An incidence of bruxism between 28 and 34% in cervical dystonia and 17–74% in oromandibular dystonia cases was reported in previous studies [17,18,19]. Various kinds of questionnaires are being used for bruxism and TMD evaluation [20,21,22]. However, in the current study, only the subjects who were aware that they had bruxism and myofascial pain, and who were referred to the clinic with one of these chief complaints, were accepted as meeting the criteria for these issues.
Several mobile software applications that utilize artificial intelligence have emerged for the purpose of analyzing and evaluating posture. The PostureScreen® Mobile app is one of the most preferred applications used in previous studies [23,24]. However, extra effort is needed to understand which lines and planes the parameters are formed by. Therefore, the posture analysis was performed through the mobile application called the APECS mobile application in the present study. This application is a reliable tool that also utilizes artificial intelligence [25]. It presents how the relevant parameter is formed with specific points, lines, and planes, solely by analyzing the results. This approach enhances the efficiency of interpreting the analysis results. Moreover, the application provides detailed information about landmarks, contributing to the ease of applicability and simplicity. However, all measurements in this application are expressed as whole numbers. To provide more precise measurements, it is recommended that the program offers values with one or two decimal places after the comma.
The postural analysis and severity of dystonic contractions were evaluated using photos and videos obtained during routine IDTT intervention. Therefore, additional diagnostic tools such as EMG or radiologic images for postural assessment and evaluation of dystonic contractions were not available in this retrospective study. For the evaluation of the changes in dystonic contractions, a new parameter called the ‘severity of dystonic contractions’ was introduced in this pilot study. This parameter was calculated by multiplying the total number of dystonic contractions per minute by the mean value of duration in seconds for all the contractions that appeared in a minute. The maximum total score for the severity of the dystonic contractions was set at 60. Various characteristics of dystonic contractions were observed in the sample. Generally, each contraction lasted for a few seconds, and after a brief resting period, the contraction would start again, and so forth. In these cases, the severity of the dystonic contraction was measured as described, by counting the number of contractions and their duration. However, in some cases, there was only one contraction for the entire minute, which persisted continuously with a fixed head position until the patient intervened with their hands. In such instances, the number of contractions was recorded as one, while the duration was noted as 60 s. The characteristics of the dystonic contractions were also observed as tremors, which manifested as continuous shaking of the head but within a more limited range of motion compared to the previous dystonic contraction types. Due to the brief duration (possibly less than a second) of each tremor contraction and its continuous nature, the severity was determined as 60 for the subjects exhibiting tremors.

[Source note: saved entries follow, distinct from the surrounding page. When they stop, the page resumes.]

(** * HAOS kiosk: the idle / first-touch swallow daemon

    A shallow embedding of [haoskiosk/kiosk_idle.py] (class
    [IdleSwallowDaemon]) and the properties of its blank/wake state machine.

    Modelling conventions.
    - The daemon object [self] is a record; methods are computations in a
      small state/exception/trace monad [M].
    - Python floats (seconds) are modelled by exact rationals [Q]; rounding is
      not modelled.  [int] is [Z].
    - Everything outside the process (the X server, the clock, the shell, the
      descriptor wait) is a [World]: a family of oracles indexed by the number
      of external calls made so far, plus the queue of X events that the
      connection will deliver.
    - Every externally visible action, every log call and every attribute
      store is appended to a trace, so that the order of actions is part of
      what a method returns.
    - Only exceptions of class [Exception] are modelled (X errors, OS errors,
      missing attributes); asynchronous interrupts are not. *)

From Stdlib Require Import ZArith QArith Lqa Bool List String Lia.
From stdpp Require Import base option list gmap strings pretty.

Local Open Scope Z_scope.
Local Open Scope string_scope.

#[local] Arguments Qle_bool : simpl never.
#[local] Arguments Qminus : simpl never.
#[local] Arguments Qdiv : simpl never.
#[local] Arguments inject_Z : simpl never.

(* ===================================================================== *)
(** ** Data model *)
(* ===================================================================== *)

(** The attributes of an [IdleSwallowDaemon] instance ([self.disp] and
    [self.root] are handles to the world and carry no state of their own). *)
Record IdleSwallowDaemon := mkDaemon {
  timeout : Z;
  overlay : option Z;
  blanked : bool;
  last_activity : Q;
  ss_available : bool;
  xi2_raw_enabled : bool
}.

(** An X event as [process_events] looks at it: [ev.type] and
    [getattr(ev, 'evtype', None)]. *)
Record XEvent := mkEvent {
  ev_type : Z;
  ev_evtype : option Z
}.

(** The constants of [Xlib.X] that the source names. *)
Record XModule := mkX {
  KeyPress : Z;
  KeyRelease : Z;
  ButtonPress : Z;
  ButtonRelease : Z;
  MotionNotify : Z
}.

(** Event-mask bits; the source only ever ORs them together, so a mask is
    kept as the list of its bits. *)
Inductive MaskBit :=
| KeyPressMask | KeyReleaseMask | ButtonPressMask | ButtonReleaseMask
| PointerMotionMask | StructureNotifyMask.

(** Requests sent over the display connection. *)
Inductive XReq :=
| OpenDisplay
| ChangeAttributes (event_mask : list MaskBit)
| ScreenSaverQueryInfo
| XIQueryVersion (major minor : Z)
| XISelectEvents (mask : list Z)
| Flush
| CreateWindow (id : Z) (background_pixel : Z) (override_redirect : bool)
               (event_mask : list MaskBit)
| MapWindow (id : Z)
| UnmapWindow (id : Z)
| DestroyWindow (id : Z)
| Sync.

Inductive Exn :=
| XError (r : XReq)
| OSError (cmd : string)
| AttributeError (name : string).

Inductive Level := DEBUG | INFO | WARNING.

Inductive Msg :=
| MsgSsDetected
| MsgSsNotAvailable
| MsgXi2Enabled
| MsgXi2Failed (e : Exn)
| MsgCommandFailed (cmd : string) (e : Exn)
| MsgOverlayCreated (id : option Z)
| MsgOverlayDestroyed (id : option Z)
| MsgDestroyFailed (e : Exn)
| MsgBlanked
| MsgAwakened
| MsgSsQueryFailed
| MsgEvent (kind action : string) (is_blanked xi2_raw : bool)
| MsgStarted (t : Z).

Inductive Store :=
| SetTimeout (t : Z)
| SetOverlay (o : option Z)
| SetBlanked (b : bool)
| SetLastActivity (t : Q)
| SetSsAvailable (b : bool)
| SetXi2RawEnabled (b : bool).

(** One entry of the execution trace. *)
Inductive Effect :=
| EX (r : XReq)
| EShell (cmd : string)
| ESleep (secs : Q)
| ESelect (tmo : option Q)
| ELog (lvl : Level) (m : Msg)
| EStore (s : Store).

(** The world.  Each external call consumes one [tick]; the oracles say
    what the call at a given tick answers. *)
Record World := mkWorld {
  clock : nat -> Q;          (* time.time() *)
  x_raises : nat -> bool;    (* does the X request at this tick raise? *)
  ss_idle : nat -> Z;        (* info.idle of a successful query, in ms *)
  new_xid : nat -> Z;        (* id of a window created at this tick *)
  sh_raises : nat -> bool;   (* does subprocess.run raise? *)
  fd_ready : nat -> bool;    (* does select() report the descriptor ready? *)
  tick : nat;
  queue : list XEvent        (* events the connection delivers, in order *)
}.

Definition advance (w : World) : World :=
  mkWorld (clock w) (x_raises w) (ss_idle w) (new_xid w) (sh_raises w)
          (fd_ready w) (S (tick w)) (queue w).

Definition with_queue (q : list XEvent) (w : World) : World :=
  mkWorld (clock w) (x_raises w) (ss_idle w) (new_xid w) (sh_raises w)
          (fd_ready w) (tick w) q.

(* ===================================================================== *)
(** ** Concrete inputs *)
(* ===================================================================== *)

(** The event codes of the X11 core protocol. *)
Definition X11 : XModule := mkX 2 3 4 5 6.

(** The XI2 raw event codes, as a module that has the touch names. *)
Definition xinput2 (name : string) : option Z :=
  if String.eqb name "RawKeyPress" then Some 13
  else if String.eqb name "RawKeyRelease" then Some 14
  else if String.eqb name "RawButtonPress" then Some 15
  else if String.eqb name "RawButtonRelease" then Some 16
  else if String.eqb name "RawMotion" then Some 17
  else if String.eqb name "RawTouchBegin" then Some 22
  else if String.eqb name "RawTouchUpdate" then Some 23
  else if String.eqb name "RawTouchEnd" then Some 24
  else None.

(** A world in which every call succeeds, the clock stands at [now], the
    platform reports [idle_ms] of idle time, the descriptor is ready, and
    the connection delivers the events [q]. *)
Definition steady (now : Q) (idle_ms : Z) (q : list XEvent) : World :=
  mkWorld (fun _ => now) (fun _ => false) (fun _ => idle_ms)
          (fun _ => 4194305) (fun _ => false) (fun _ => true) O q.

(** The same world, except that every X request raises. *)
Definition failing (now : Q) (q : list XEvent) : World :=
  mkWorld (fun _ => now) (fun _ => true) (fun _ => 0)
          (fun _ => 4194305) (fun _ => false) (fun _ => true) O q.

(** A world without the screen-saver extension: the fourth external call,
    which in [__init__] is the idle query, raises; every other call
    succeeds. *)
Definition no_screensaver (now : Q) (q : list XEvent) : World :=
  mkWorld (fun _ => now) (fun n => Nat.eqb n 3) (fun _ => 0)
          (fun _ => 4194305) (fun _ => false) (fun _ => true) O q.

(** A world in which every call succeeds and the clock reads the number
    of external calls made so far. *)
Definition ticking (q : list XEvent) : World :=
  mkWorld (fun n => inject_Z (Z.of_nat n)) (fun _ => false) (fun _ => 0)
          (fun _ => 4194305) (fun _ => false) (fun _ => true) O q.

(** A daemon as [__init__] leaves it when the platform idle query works. *)
Definition awake_daemon : IdleSwallowDaemon :=
  mkDaemon 5 None false 0%Q true false.

(** A blanked daemon on the fallback path with raw events subscribed. *)
Definition blanked_daemon : IdleSwallowDaemon :=
  mkDaemon 5 (Some 4194305) true 0%Q false true.

(** Some events. *)
Definition button_press : XEvent := mkEvent 4 None.
Definition configure_notify : XEvent := mkEvent 22 None.
Definition raw (code : Z) : XEvent := mkEvent 35 (Some code).

(* ===================================================================== *)
(** ** The monad *)
(* ===================================================================== *)

Inductive Res (A : Type) :=
| Ret (a : A)
| Raise (e : Exn).
Arguments Ret {A} a.
Arguments Raise {A} e.

Record Out (A : Type) := mkOut {
  result : Res A;
  self' : IdleSwallowDaemon;
  world' : World;
  emitted : list Effect
}.
Arguments mkOut {A} _ _ _ _.
Arguments result {A} _.
Arguments self' {A} _.
Arguments world' {A} _.
Arguments emitted {A} _.

Definition M (A : Type) : Type := IdleSwallowDaemon -> World -> Out A.

Definition ret {A} (a : A) : M A := fun d w => mkOut (Ret a) d w [].

Definition raise {A} (e : Exn) : M A := fun d w => mkOut (Raise e) d w [].

Definition bind {A B} (m : M A) (f : A -> M B) : M B := fun d w =>
  match m d w with
  | mkOut (Ret a) d1 w1 t1 =>
      match f a d1 w1 with
      | mkOut r d2 w2 t2 => mkOut r d2 w2 (t1 ++ t2)
      end
  | mkOut (Raise e) d1 w1 t1 => mkOut (Raise e) d1 w1 t1
  end.

(** [try: m except Exception as e: h e] *)
Definition try_except {A} (m : M A) (h : Exn -> M A) : M A := fun d w =>
  match m d w with
  | mkOut (Ret a) d1 w1 t1 => mkOut (Ret a) d1 w1 t1
  | mkOut (Raise e) d1 w1 t1 =>
      match h e d1 w1 with
      | mkOut r d2 w2 t2 => mkOut r d2 w2 (t1 ++ t2)
      end
  end.

(** [try: m finally: fin] *)
Definition try_finally {A} (m : M A) (fin : M unit) : M A := fun d w =>
  match m d w with
  | mkOut r d1 w1 t1 =>
      match fin d1 w1 with
      | mkOut (Ret _) d2 w2 t2 => mkOut r d2 w2 (t1 ++ t2)
      | mkOut (Raise e) d2 w2 t2 => mkOut (Raise e) d2 w2 (t1 ++ t2)
      end
  end.

Declare Scope daemon_scope.
Delimit Scope daemon_scope with daemon.
Notation "x <- m ;; k" := (bind m (fun x => k))
  (at level 100, m at next level, right associativity) : daemon_scope.
Notation "m ;; k" := (bind m (fun _ => k))
  (at level 100, right associativity) : daemon_scope.
Local Open Scope daemon_scope.

(** *** Primitive computations *)

Definition emit (e : Effect) : M unit := fun d w => mkOut (Ret tt) d w [e].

Although EMG evaluation would provide more accurate numerical values regarding the contractions, the parameter called the ‘severity of dystonic contractions’ could offer quantitative evaluation of video recordings in cases where EMG is unavailable. On the other hand, the severity of dystonia has previously been described using various scales [26]. Scales such as the Fahn–Marsden Rating Scale, the Bary Albright Dystonia Scale, and the Global Dystonia Severity Rating Scale are some of the scales that have been in use for evaluation of the overall severity of dystonia. These scales encompass the evaluations of affected body parts, triggering factors, related activities, and severity levels, among other factors. However, the severity of the dystonic contractions in the present study involved a simple calculation focusing solely on the contractions’ duration and frequency, without accounting for affected body parts and other factors.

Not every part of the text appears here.